[Stored data]
Lemma Gethostbyname_refines arena A h s F name f r now now' : arena_rep arena A -> A ⊆ F -> reply_ok arena r -> heap_rep h s F ->
  exists a h' v s' H, Gethostbyname name (fst <$> r) now now' h = Ok (a, h') /\
    HelperDns.Gethostbyname name f (Some (snd <$> r)) now now' s = Ok (v, s') /\ answer_rep a v H /\ heap_rep h' s' (H ++ F).
Proof.
  intros HA HF Hr Hh. destruct (look_name_refines h s F name now Hh) as (a & h0 & b & s0 & G & E & E' & Ha & H0).
  unfold Gethostbyname, HelperDns.Gethostbyname, fetch, ask. rewrite (st_bind_ok _ _ _ _ _ E). destruct Ha as [p v G Hp Hok|cba].
  { exists (Some p), h0, (Some v), s0, G. rewrite (st_bind_ok _ _ s (inl v) s0) by by rewrite (st_bind_ok _ _ _ _ _ E').
    split_and!; try done. by apply answer_some. }
  destruct (get_queue_refines h0 s0 _ H0) as (i & h01 & s01 & E0 & E0' & H01).
  destruct (write_refines h01 s01 F cba None (HOSTBYNAME name) f i H01) as (h1 & s1 & E1 & E1' & H1).
  assert (HelperDns.send_request (HOSTBYNAME name) f s0 = Ok (i, s1)) as Es.
  { unfold HelperDns.send_request. by rewrite (st_bind_ok _ _ _ _ _ E0'), (st_bind_ok _ _ _ _ _ E1'). }
  rewrite (st_bind_ok _ _ _ _ _ E0), (st_bind_ok _ _ _ _ _ E1), (st_bind_ok _ _ s (inr i) s1) by by rewrite (st_bind_ok _ _ _ _ _ E'), (st_bind_ok _ _ _ _ _ Es).
  destruct (send_pending _ _ _ _ _ Es) as (l & Ep & El). pose proof (heap_pending _ _ _ H1) as Hl.
  assert (d_pending s1 !! (length (dh_pending h1) - 1)%nat = Some (AresRequest (HOSTBYNAME name) f i)) as Ej.
  { rewrite Hl, Ep, length_app, Nat.add_sub. by apply list_lookup_middle. }
  destruct (answer_refines arena A h1 s1 F (length (dh_pending h1) - 1) now' r HA HF Hr H1) as (h2 & s2 & ls & L & E2 & E2' & HL & H2).
  assert (L = []) as ->.
  { unfold lost_copy in HL. rewrite Ej in HL. cbn in HL. rewrite bool_decide_true in HL by (rewrite El; eauto). destruct r as [[]|]; by inversion HL. }
  destruct (answer_queued _ _ _ _ _ _ _ _ E2' Ej El) as (v & Eq & _).
  destruct (receive_refines h2 s2 F i false H2) as (a3 & h3 & b3 & s3 & G & E3 & E3' & Hrec & H3).
  assert (is_Some b3) as [t ->].
  { revert E3'. unfold HelperDns.receive, st_bind, st_get. cbn [a_qstep]. rewrite Eq. cbn. intros [= <- _]. eauto. }
  inversion Hrec as [|x w G' Hx]; subst. destruct (heap_releases h3 s3 _ i H3) as (h4 & s4 & E4 & E4' & H4).
  destruct (keep_refines h4 s4 F name x t G now' H4 Hx) as (y & h5 & w & s5 & E5 & E5' & Hy & H5).
  exists y, h5, w, s5, G. split_and!; [| |done..].
  - rewrite (st_bind_ok st_get _ h1 h1 h1), (st_bind_ok _ _ _ _ _ E2), (st_bind_ok _ _ _ _ _ E3), (st_bind_ok _ _ _ _ _ E4) by done. exact E5.
  - rewrite (st_bind_ok (wait_reply _ _ _) _ s1 tt s2) by (unfold wait_reply; rewrite (st_bind_ok st_get _ s1 s1 s1) by done; by rewrite <-Hl).
    assert (collect name i false now' s2 = Ok (Some w, s5)) as Ec.
    { rewrite collect_split, (st_bind_ok _ _ _ _ _ E3'). cbn beta iota. by rewrite (st_bind_ok _ _ _ _ _ E4'), (st_bind_ok _ _ _ _ _ E5'). }
    rewrite bool_decide_false by done. by rewrite (st_bind_ok _ _ _ _ _ Ec).
Qed.
(* ===== verification/Checks.v ===== *)
(** The checks: HELO name ([check_helo.c]), reverse lookup ([check_reverse.c]),
    Sophos blocker ([check_blocker.c]), random ([check_random.c]), SPF
    ([check_spf.c]) and the DNS lists ([check_dnsbl.c]).

    A check is a job of its thread pool: it takes the request from the edict,
    sends its result, or results, to the edict's queue and gives up its
    reference to the request.  Here each is a function that returns the results
    in the order they are sent and what becomes of the request.  Name servers,
    the blocker, the SPF library and the c-ares library are outside: what they
    answer is an argument. *)
From S2P Require Import Prelude Utils AddrUtils MsgQueue HelperDns Worker.
#[local] Open Scope st_scope.

(** [memset] of a result and the name of the check. *)
Definition new_result (name : string) : chkresult := ChkResult false false 0 J_UNDEFINED None (Some (cs name)).

Definition set_judgment (r : chkresult) (j : judgment_t) (weight : Z) : chkresult :=
  ChkResult (r_definitive r) (r_wait r) weight j (r_reason r) (r_checkname r).
Definition set_reason (r : chkresult) (s : cstr) : chkresult :=
  ChkResult (r_definitive r) (r_wait r) (r_weight r) (r_judgment r) (Some s) (r_checkname r).

(** ** HELO *)

Definition between (lo hi c : ascii) : bool :=
  ((nat_of_ascii lo <=? nat_of_ascii c) && (nat_of_ascii c <=? nat_of_ascii hi))%nat.

Definition alnum (c : ascii) : bool := between "a" "z" c || between "A" "Z" c || between "0" "9" c.

(** The inner loop of [valid_dn]: from a character on to the dot or to the end;
    [None]: a character is not allowed. *)
Fixpoint label_loop (s : cstr) : option cstr :=
  match s with
  | [] => Some []
  | c :: t =>
      if chr_eqb c "."%char then Some s
      else if alnum c || (chr_eqb c "-"%char && match t with [] => false | d :: _ => negb (chr_eqb d "."%char) end)
      then label_loop t
      else None
  end.

Fixpoint valid_loop (fuel : nat) (s : cstr) : bool :=
  match fuel, s with
  | O, _ => false
  | S _, [] => true
  | S fuel, c :: _ =>
      if negb (alnum c) then false
      else match label_loop s with
        | None => false
        | Some [] => true
        | Some (_ :: []) => false
        | Some (_ :: t) => valid_loop fuel t
        end
  end.

Definition valid_dn (dn : cstr) : bool := valid_loop (S (length dn)) dn.

Section Resolving.
Context `{Inet}.

(** What c-ares answers: before the timeout for a name, at all for an address. *)
Context (res_name : cstr -> family -> option (option hostent)) (res_addr : list Z -> option hostent).

(** The readings of the clock. *)
Context (clk : nat -> timespec).

(** [inet_ntop(family, h_addr_list[0], ...)]: 4 or 16 bytes are read. *)
Definition ntop_first (f : family) (h : hostent) : Res cstr :=
  match h_addr_list h with
  | [] => Fail OutOfBounds
  | a :: _ =>
      let n := match f with AF_INET => 4%nat | AF_INET6 => 16%nat end in
      if (n <=? length a)%nat then Ok (ntop f (take n a)) else Fail OutOfBounds
  end.

Definition family_of (addr : cstr) : family := if bool_decide (":"%char ∈ addr) then AF_INET6 else AF_INET.

Definition resolve_name (name : cstr) (f : family) (t : nat) : stt dns (option hostent) :=
  Gethostbyname name f (res_name name f) (clk t) (clk (t + 1)).

Definition resolve_addr (addr : cstr) (t : nat) : stt dns (option hostent) :=
  Gethostbyaddr_str addr
    (match (match family_of addr with AF_INET6 => pton6 addr | AF_INET => pton4 addr end) with
     | Some a => res_addr a | None => None end) (clk t) (clk (t + 1)).

Definition helo_weight (helostr client_address : cstr) : stt dns Z :=
  if negb (valid_dn helostr) then st_ret 2
  else
    let f := family_of client_address in
    let* host := resolve_name helostr f 0 in
    let* w1 := match host with
      | Some h => let* s := st_lift (ntop_first f h) in st_ret (if cstr_eqb s client_address then 0 else 1)
      | None => st_ret 1
      end in
    let* reversehost := resolve_addr client_address 2 in
    let w2 := match reversehost with
      | Some h => if cstr_eqb (h_name h) helostr then 0 else 1
      | None => 1
      end in
    st_ret (w1 + w2).

Definition helo (request : grey_tuple_t) : stt dns (chkresult * option grey_tuple_t) :=
  let* helostr := st_lift (match helo_name request with Some s => Ok s | None => Fail AssertFail end) in
  let* client := st_lift (match client_address request with Some s => Ok s | None => Fail AssertFail end) in
  let* w := helo_weight helostr client in
  let result := set_judgment (new_result "helo") (if 0 <? w then J_SUSPICIOUS else J_UNDEFINED) w in
  let* request := st_lift (request_unlink request) in
  st_ret (result, request).

(** ** Reverse lookup *)

Definition reverse (request : grey_tuple_t) : stt dns (chkresult * option grey_tuple_t) :=
  let* client := st_lift (match client_address request with Some s => Ok s | None => Fail AssertFail end) in
  let result := new_result "reverse" in
  let suspicious := set_judgment result J_SUSPICIOUS 1 in
  let* reversehost := resolve_addr client 0 in
  let* result := match reversehost with
    | Some rh =>
        let* canonicalhost := resolve_name (h_name rh) (h_addrtype rh) 2 in
        match canonicalhost with
        | Some ch =>
            let* s := st_lift (ntop_first (h_addrtype ch) ch) in
            st_ret (if cstr_eqb s client then result else suspicious)
        | None => st_ret suspicious
        end
    | None => st_ret suspicious
    end in
  let* request := st_lift (request_unlink request) in
  st_ret (result, request).

End Resolving.

(** ** Blocker *)

(** [socket], [connect], [writen] succeed or not; [fd] is the connection;
    [None]: the line does not come. *)
Definition blocker (weight : Z) (sock conn : bool) (wfd : list wr_event) (fd : rfd ascii) (request : grey_tuple_t)
    : Res (option (chkresult * option grey_tuple_t * option cstr)) :=
  client ← match client_address request with Some s => Ok s | None => Fail AssertFail end;
  let result := new_result "blocker" in
  let finish r sent := request ← request_unlink request; Ok (Some (r, request, sent)) in
  if negb sock then finish result None
  else if negb conn then finish result None
  else
    let buffer := take 1023 (cs "client_address=" ++ client ++ [nl; nl]) in
    match writen wfd buffer with
    | None => Ok None
    | Some (false, sent, _) => finish result (Some sent)
    | Some (true, sent, _) =>
        match readline fd 1024 with
        | None => Ok None
        | Some (ERROR, _) => finish result (Some sent)
        | Some (ret, _) =>
            let buffer := match ret with DATA line => line | _ => buffer end in
            if cstr_eqb (take 11 buffer) (cs "action=565 ")
            then finish (set_judgment result J_SUSPICIOUS weight) (Some sent)
            else finish result (Some sent)
        end
    end.

(** ** Random *)

Definition randomc (r : Z) (request : grey_tuple_t) : Res (chkresult * option grey_tuple_t) :=
  _ ← match client_address request with Some s => Ok s | None => Fail AssertFail end;
  let result := new_result "random" in
  let result :=
    if c_rem r 7 =? 0 then set_judgment result J_PASS 0
    else if c_rem r 5 =? 0 then set_reason (set_judgment result J_BLOCK 0) (cs "This is just a random block.")
    else if c_rem r 3 =? 0 then set_judgment result J_SUSPICIOUS 1
    else result in
  request ← request_unlink request;
  Ok (result, request).

(** ** SPF *)

Inductive spf_result := SPF_FAIL | SPF_SOFTFAIL | SPF_PASS | SPF_NEUTRAL | SPF_NONE | SPF_OTHER.

(** What the library answers; the [bool]s tell whether a call succeeds. *)
Record spf_answers := SpfAnswers {
  spf_server_new : bool;
  spf_set_ip : bool;
  spf_set_helo : bool;
  spf_set_from : bool;
  spf_query : bool;
  spf_verdict : spf_result;
  spf_comment : option cstr }.

Definition spf_judge (a : spf_answers) (helo_given : bool) (result : chkresult) : chkresult :=
  if negb (spf_server_new a) then result
  else if negb (spf_set_ip a) then result
  else if helo_given && negb (spf_set_helo a) then result
  else if negb (spf_set_from a) then result
  else if negb (spf_query a) then result
  else match spf_verdict a with
    | SPF_FAIL =>
        set_reason (set_judgment result J_BLOCK 0)
          (default (cs "SPF: policy violation: (no message available)") (spf_comment a))
    | SPF_SOFTFAIL => set_judgment result J_SUSPICIOUS 1
    | SPF_PASS | SPF_NEUTRAL | SPF_NONE | SPF_OTHER => result
    end.

Definition spfc (a : spf_answers) (request : grey_tuple_t) : Res (chkresult * option grey_tuple_t) :=
  _ ← match client_address request with
      | Some s => Ok tt
      | None => if spf_server_new a then Fail OutOfBounds else Ok tt
      end;
  let result := spf_judge a (bool_decide (is_Some (helo_name request))) (new_result "spf") in
  request ← request_unlink request;
  Ok (result, request).
(* ===== verification/SyncMgr.v ===== *)
(** * Synchronising with the peer ([src/src/syncmgr.c])

    The wire format of the synchronisation protocol in both directions, the
    functions that send the filters and updates, and those that read messages
    from the peer and post them to the manager's queue.  The connection is a
    descriptor of [Utils]; what is posted is returned. *)

From S2P Require Import Prelude Sha256 Bloom Utils AddrUtils BloomMgr.

(** ** Byte order *)

Definition ntohl (le : bool) (w : Z) : Z := be_join (store le 4 w).

Record sync_config_t := SyncConfig { sc_filter_size : Z; sc_num_bufs : Z }.

Section Order.
Context (le : bool).

(** [int32_t] fields hold the bit pattern as a signed number. *)
Definition sston (ss : startup_sync_t) : startup_sync_t :=
  StartupSync (s32 (htonl le (u32 (ss_buffer ss)))) (htonl le (ss_index ss)) (htonl le <$> ss_filter ss).

Definition sstoh (ss : startup_sync_t) : startup_sync_t :=
  StartupSync (s32 (ntohl le (u32 (ss_buffer ss)))) (ntohl le (ss_index ss)) (ntohl le <$> ss_filter ss).

Definition dmap (f : Z -> Z) (d : sha_256_t) : sha_256_t :=
  Sha256 (f (h0 d)) (f (h1 d)) (f (h2 d)) (f (h3 d)) (f (h4 d)) (f (h5 d)) (f (h6 d)) (f (h7 d)).

Definition dton : sha_256_t -> sha_256_t := dmap (htonl le).
Definition dtoh : sha_256_t -> sha_256_t := dmap (ntohl le).

Definition scton (c : sync_config_t) : sync_config_t :=
  SyncConfig (htonl le (sc_filter_size c)) (htonl le (sc_num_bufs c)).
Definition sctoh (c : sync_config_t) : sync_config_t :=
  SyncConfig (ntohl le (sc_filter_size c)) (ntohl le (sc_num_bufs c)).

Definition config_bytes (c : sync_config_t) : list Z :=
  store le 4 (sc_filter_size c) ++ store le 4 (sc_num_bufs c).
Definition config_of_bytes (b : list Z) : sync_config_t := SyncConfig (word_at le b 0) (word_at le b 4).

(** ** Sending *)

Definition STARTUP_SYNC : Z := 1.
Definition OPER_SYNC : Z := 2.
Definition AGGREGATE_SYNC : Z := 4.

Definition STARTUP_LEN : nat := 136.
Definition DIGEST_LEN : nat := 32.

Definition prologue (type length : Z) : list Z := store le 4 (htonl le type) ++ store le 4 length.

(** What is written to the peer. *)
Definition send_sync_config (c : sync_config_t) : list Z := config_bytes (scton c).

Definition send_startup_sync (ss : startup_sync_t) : list Z :=
  prologue STARTUP_SYNC (htonl le (Z.of_nat STARTUP_LEN)) ++ startup_bytes le (sston ss).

Assigned task. Every line from the one that holds "Definition STARTUP_SYNC : Z := 1." to the end of the data above should be given again exactly, with that line and the last one both kept.

Task result.
Definition STARTUP_SYNC : Z := 1.
Definition OPER_SYNC : Z := 2.
Definition AGGREGATE_SYNC : Z := 4.

Definition STARTUP_LEN : nat := 136.
Definition DIGEST_LEN : nat := 32.

Definition prologue (type length : Z) : list Z := store le 4 (htonl le type) ++ store le 4 length.

(** What is written to the peer. *)
Definition send_sync_config (c : sync_config_t) : list Z := config_bytes (scton c).

Definition send_startup_sync (ss : startup_sync_t) : list Z :=
  prologue STARTUP_SYNC (htonl le (Z.of_nat STARTUP_LEN)) ++ startup_bytes le (sston ss).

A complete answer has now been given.